--- Exercise data Enclosed Below ---
(** * User Profile API: a shallow embedding of [app.py]

    The service is a Flask-RESTful application over one SQLAlchemy model,
    [User], stored in an SQLite table.  The embedding follows the source:

    - the object returned by [request.get_json()] is a Python value
      ([value]); handlers test it with Python truthiness, [dict.get],
      [in] and subscripting, each of which can raise;
    - the table is the list of its rows in rowid order, with the three
      column constraints of the model (primary key, [nullable=False],
      [unique=True]) checked when a statement is flushed; a rowid is a signed
      64-bit integer, and a Python int outside that range cannot be bound to a
      statement;
    - a handler maps the parsed body and the table to an outcome (the
      returned [(dict, code)] pair, or an exception that leaves the
      handler) and the table after the request.

    The handlers are entered with what [request.get_json()] returned and, for
    [/users/<int:id>], with the integer of the path, which the converter does
    not bound.  What [request.get_json()] does with a request that carries no
    JSON body depends on the Flask version and is not modelled. *)

From Stdlib Require Import ZArith List String Ascii Bool Lia.
From Stdlib Require Import DecimalString Permutation.
Import ListNotations.

Open Scope string_scope.
Open Scope list_scope.
Open Scope Z_scope.

Set Warnings "-register-all".

(** ** Python values of a parsed JSON body *)

(** [json.loads] yields [None], [bool], [int], [str], [list] and [dict].
    Non-integral JSON numbers ([float]) are not modelled. A [dict] is kept as
    an association list read at its first binding of a key. *)
Inductive value : Type :=
| VNone
| VBool (b : bool)
| VInt (z : Z)
| VStr (s : string)
| VList (items : list value)
| VDict (members : list (string * value)).

(** Truth value testing, the [not x] of the handlers. *)
Definition truthy (v : value) : bool :=
  match v with
  | VNone => false
  | VBool b => b
  | VInt z => negb (z =? 0)
  | VStr s => negb (s =? "")%string
  | VList items => match items with [] => false | _ => true end
  | VDict members => match members with [] => false | _ => true end
  end.

Fixpoint dict_lookup (d : list (string * value)) (k : string) : option value :=
  match d with
  | [] => None
  | (k', v) :: d' => if (k' =? k)%string then Some v else dict_lookup d' k
  end.

(** ** Exceptions *)

Inductive exn : Type :=
| AttributeError   (* [data.get] on a value that is not a dict *)
| TypeError        (* [k in data] or [data[k]] on an unsuitable value *)
| KeyError         (* [data[k]] with [k] missing from a dict *)
| IntegrityError   (* sqlalchemy.exc.IntegrityError: a constraint failed *)
| StatementError   (* any other database error: a parameter that cannot be bound,
                      or no rowid left for a new row *)
| ObjectDeletedError (* refreshing a loaded object whose row is gone *)
| OverflowError.   (* a primary key outside the 64-bit range bound to a SELECT *)

Definition exc (A : Type) : Type := (exn + A)%type.

Definition ret {A : Type} (a : A) : exc A := inr a.

Definition bind_exc {A B : Type} (m : exc A) (k : A -> exc B) : exc B :=
  match m with
  | inl e => inl e
  | inr a => k a
  end.

Notation "x <- m ;; k" := (bind_exc m (fun x => k))
  (at level 61, m at next level, right associativity).

(** [data.get(k)]: only a dict has the method. *)
Definition method_get (data : value) (k : string) : exc value :=
  match data with
  | VDict d => ret (match dict_lookup d k with Some v => v | None => VNone end)
  | _ => inl AttributeError
  end.

(** [data[k]] with a string key. *)
Definition getitem (data : value) (k : string) : exc value :=
  match data with
  | VDict d => match dict_lookup d k with Some v => ret v | None => inl KeyError end
  | _ => inl TypeError
  end.

Definition is_str (k : string) (v : value) : bool :=
  match v with
  | VStr s => (s =? k)%string
  | _ => false
  end.

Definition is_substring (k s : string) : bool :=
  match String.index 0 k s with
  | Some _ => true
  | None => false
  end.

(** [k in data]: key membership for a dict, element membership for a list,
    substring test for a str; other values are not iterable. *)
Definition contains (k : string) (data : value) : exc bool :=
  match data with
  | VDict d => ret (match dict_lookup d k with Some _ => true | None => false end)
  | VList items => ret (existsb (is_str k) items)
  | VStr s => ret (is_substring k s)
  | _ => inl TypeError
  end.
(** * AI_NovelGenerator: the Flask layer of [app.py]

    A shallow embedding of the request handlers of [app.py].  Each view
    function is a computation in a small state-and-exception monad over a
    [world] (the disk and the trace of calls into the generation library);
    Python values that travel through JSON are the inductive [json]. *)

From Stdlib Require Import ZArith String Ascii List Bool Lia.
From Stdlib Require Import Floats.SpecFloat.
From Stdlib Require Import DecimalString.
From Stdlib Require DecimalPos.
From stdpp Require Import base gmap strings.

Local Open Scope string_scope.
Local Open Scope Z_scope.

(** ** Python values *)

(** Values produced by the JSON parser (and handed to [jsonify]).
    A Python [float] is an IEEE binary64, written as Stdlib's [spec_float].
    A [dict] keeps insertion order; its keys are taken to be distinct and
    [lookup] returns the first binding. *)
#[warnings="-register-all"]
Inductive json : Type :=
| JNull
| JBool (b : bool)
| JInt (z : Z)
| JFloat (f : spec_float)
| JStr (s : string)
| JList (xs : list json)
| JObj (kvs : list (string * json)).

Module Py.

(** The part of the [Exception] hierarchy the handlers distinguish.  An
    exception is filed under the nearest of these classes: a
    [PermissionError] under [OSError], a [JSONDecodeError] under
    [ValueError].  Exceptions that derive from [BaseException] only
    ([KeyboardInterrupt], [SystemExit]) are not modelled. *)
Inductive exn_class : Type :=
| Exception
| AttributeError
| TypeError
| ValueError
| KeyError
| OverflowError
| OSError
| FileNotFoundError
| OtherError (name : string).

Record exn : Type := mk_exn { exn_cls : exn_class; exn_str : string }.
(* ===== verification/Util.v ===== *)
(** * Random log prefixes (util/util.go of the three programs)

    [GenerateRandomLetters] draws the letters of a prefix for the log. *)

From Stdlib Require Import ZArith Lia Ascii String.
From stdpp Require Import base list strings.
From S2P Require Import Prelude GoStrings.

Module Util.
Local Open Scope string_scope.
Local Open Scope Z_scope.

Definition letters : string := "abcdefghijklmnopqrstuvwxyzABCDEFGHIJKLMNOPQRSTUVWXYZ".

(** [rand.Intn], the i-th call after the seeding: a number below its argument, which has to be positive. *)
Class Intn := {
  intn : nat -> Z -> Z;
  intn_bound i n : 0 < n -> 0 <= intn i n < n
}.

Section Letters.
Context `{Intn}.

Fixpoint letter_loop (i length : nat) (result : string) : go string :=
  match length with
  | O => Ret result
  | S length =>
      match String.get (Z.to_nat (intn i (Z.of_nat (String.length letters)))) letters with
      | None => Panic
      | Some c => letter_loop (S i) length (result +:+ String c "")
      end
  end.

Definition GenerateRandomLetters (length : Z) : go string := letter_loop 0 (Z.to_nat length) "".

Definition is_letter (c : ascii) : bool := has_char c letters.

Lemma get_in n s : (n < String.length s)%nat -> exists c, String.get n s = Some c /\ has_char c s = true.
Proof.
  revert n. induction s as [|d s IH]; intros n Hn; [cbn in Hn; lia|]. destruct n as [|n].
  - exists d. by rewrite has_char_cons, Ascii.eqb_refl.
  - cbn [String.length] in Hn. destruct (IH n) as (c & Hc & Hs); [lia|]. exists c. by rewrite has_char_cons, Hs, orb_true_r.
Qed.

Lemma letter_loop_ok i n result :
  exists s, letter_loop i n result = Ret (result +:+ s) /\ String.length s = n /\ forallb is_letter (list_ascii_of_string s) = true.
Proof.
  revert i result. induction n as [|n IH]; intros i result; [exists ""; by rewrite append_nil_r|]. cbn [letter_loop].
  pose proof (intn_bound i (Z.of_nat (String.length letters)) ltac:(cbn; lia)) as Hb.
  destruct (get_in (Z.to_nat (intn i (Z.of_nat (String.length letters)))) letters) as (c & -> & Hc); [lia|].
  destruct (IH (S i) (result +:+ String c "")) as (s & -> & Hl & Hs). exists (String c s). split; [by rewrite append_snoc|]. cbn [String.length]. rewrite Hl. split; [done|].
  cbn [list_ascii_of_string forallb]. by rewrite Hs, andb_true_r.
Qed.

(** A prefix has the length that was asked for, none when that is negative, and consists of letters; drawing
    it never panics. *)
Theorem GenerateRandomLetters_ok length :
  exists s, GenerateRandomLetters length = Ret s /\ Z.of_nat (String.length s) = Z.max 0 length /\ forallb is_letter (list_ascii_of_string s) = true.
Proof.
  destruct (letter_loop_ok 0 (Z.to_nat length) "") as (s & Hs & Hl & Hc). exists s. split; [exact Hs|]. split; [lia|done].
Qed.
End Letters.
End Util.
Lemma heap_Pop_spec h :
  heap_ok h -> h <> [] ->
  exists x h', heap_Pop h = Some (x, h') /\ key h 0 = Some x /\
    vals h ≡ₚ x :: vals h' /\ heap_ok h' /\ Forall (le x) (vals h').
Proof.
  intros Hok Hne. assert (Hl : 0 < length h) by (destruct h; [done|simpl; lia]).
  pose proof Hok as [Ho Hi Hgd]. unfold heap_Pop. set (n := length h - 1).
  destruct (lookup_lt_is_Some_2 h 0 Hl) as [e He].
  assert (Hkey : key h 0 = Some (val e)) by (unfold key; by rewrite He).
  set (g := fst (down n (heap_swap h 0 n) 0 n)).
  assert (Hlg : length g = S n) by (unfold g; rewrite length_down, length_heap_swap; lia).
  assert (Hvg : vals g ≡ₚ vals h) by (unfold g; by rewrite vals_down, vals_heap_swap).
  assert (Hkg : key g n = Some (val e)).
  { unfold g. destruct (decide (n = 0)) as [Hn0|].
    - rewrite Hn0. simpl. rewrite key_swap by lia. by rewrite decide_True.
    - rewrite key_down_ge by (rewrite ?length_heap_swap; lia). rewrite key_swap by lia.
      by rewrite decide_True. }
  assert (Hog : ordered n g).
  { unfold g. apply down_ordered; [by apply good_swap|lia|rewrite length_heap_swap; lia| |lia].
    intros k Hk Hp. rewrite le_at_swap by lia. pose proof (parent_lt k).
    replace (ren 0 n (parent k)) with (parent k) by ren_cases.
    replace (ren 0 n k) with k by ren_cases. apply Ho. lia. }
  destruct (take_last_spec g n (val e) Hlg Hkg) as [Ht Hv].
  exists (val e), (take n g). split; [done|]. split; [done|].
  assert (Hperm : vals h ≡ₚ val e :: vals (take n g)) by (by rewrite <- Hv).
  split; [done|]. split.
  { constructor; [|apply idx_ok_take, idx_ok_down, idx_ok_swap, Hi|].
    - rewrite length_take, Hlg, Nat.min_l by lia. by apply (ordered_take n n).
    - unfold good in *. rewrite Hperm in Hgd. by apply Forall_cons in Hgd as [_ ?]. }
  apply Forall_forall. intros y Hy.
  assert (y ∈ vals h) as Hy' by (rewrite Hperm; by right).
  apply list_elem_of_fmap in Hy' as (e' & -> & He'). apply list_elem_of_lookup in He' as [k Hk].
  destruct (ordered_min (length h) h k) as [Hm| ->]; [done|lia|done|by eapply lookup_lt_Some| |].
  - apply Hm; [done|]. unfold key. by rewrite Hk.
  - rewrite He in Hk. injection Hk as <-. unfold le. destruct (less (val e) (val e)) eqn:E; [|done].
    by rewrite (less_asym _ _ E) in E.
Qed.
End Heap.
--- End of Enclosed Exercise data ---
Problem –
Through the line that contains "column constraints of", copy the material above exactly, beginning at its first line and including nothing more.

Answer box –
(** * User Profile API: a shallow embedding of [app.py]

    The service is a Flask-RESTful application over one SQLAlchemy model,
    [User], stored in an SQLite table.  The embedding follows the source:

    - the object returned by [request.get_json()] is a Python value
      ([value]); handlers test it with Python truthiness, [dict.get],
      [in] and subscripting, each of which can raise;
    - the table is the list of its rows in rowid order, with the three
      column constraints of the model (primary key, [nullable=False],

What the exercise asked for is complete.